#### [What is needed]
Which lines in the data below contain the word "reflexivity"? Return each of them.

(Exercise data)

(** Opening the cheat console re-runs the screen's effect, which arms
    the glitch popup again: a popup shown at 5000 ms and closed comes back
    at 11000 ms after the console is opened at 6000 ms, and the toast due
    at 8000 ms has not been shown. *)
Theorem console_reshows_popup :
  star step login_start (run reshow_events login_start) /\
  (exists s, screen (run reshow_events login_start) = Some s /\ showGlitch s = true /\ showAchievement s = false) /\
  clock (run reshow_events login_start) == 11000.
Proof.
  split; [apply run_star; vm_compute; reflexivity|].
  split; [eexists; split; [vm_compute; reflexivity | split; reflexivity] | vm_compute; reflexivity].
Qed.

(** The popup's 3000 ms auto-close is re-armed by every render of the
    screen: shown at 5000 ms, it is still shown at 10000 ms without any user
    action, because the toast's render at 8000 ms restarted its timeout. *)
Theorem popup_outlives_duration :
  star step login_start (run idle_events login_start) /\
  (exists s, screen (run idle_events login_start) = Some s /\ showGlitch s = true) /\
  clock (run idle_events login_start) == 10000.
Proof.
  split; [apply run_star; vm_compute; reflexivity|].
  split; [eexists; split; [vm_compute; reflexivity | reflexivity] | vm_compute; reflexivity].
Qed.

End Login.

(End Exercise data)

#### [Task response]
  split; [apply run_star; vm_compute; reflexivity|].
  split; [eexists; split; [vm_compute; reflexivity | split; reflexivity] | vm_compute; reflexivity].
  split; [apply run_star; vm_compute; reflexivity|].
  split; [eexists; split; [vm_compute; reflexivity | reflexivity] | vm_compute; reflexivity].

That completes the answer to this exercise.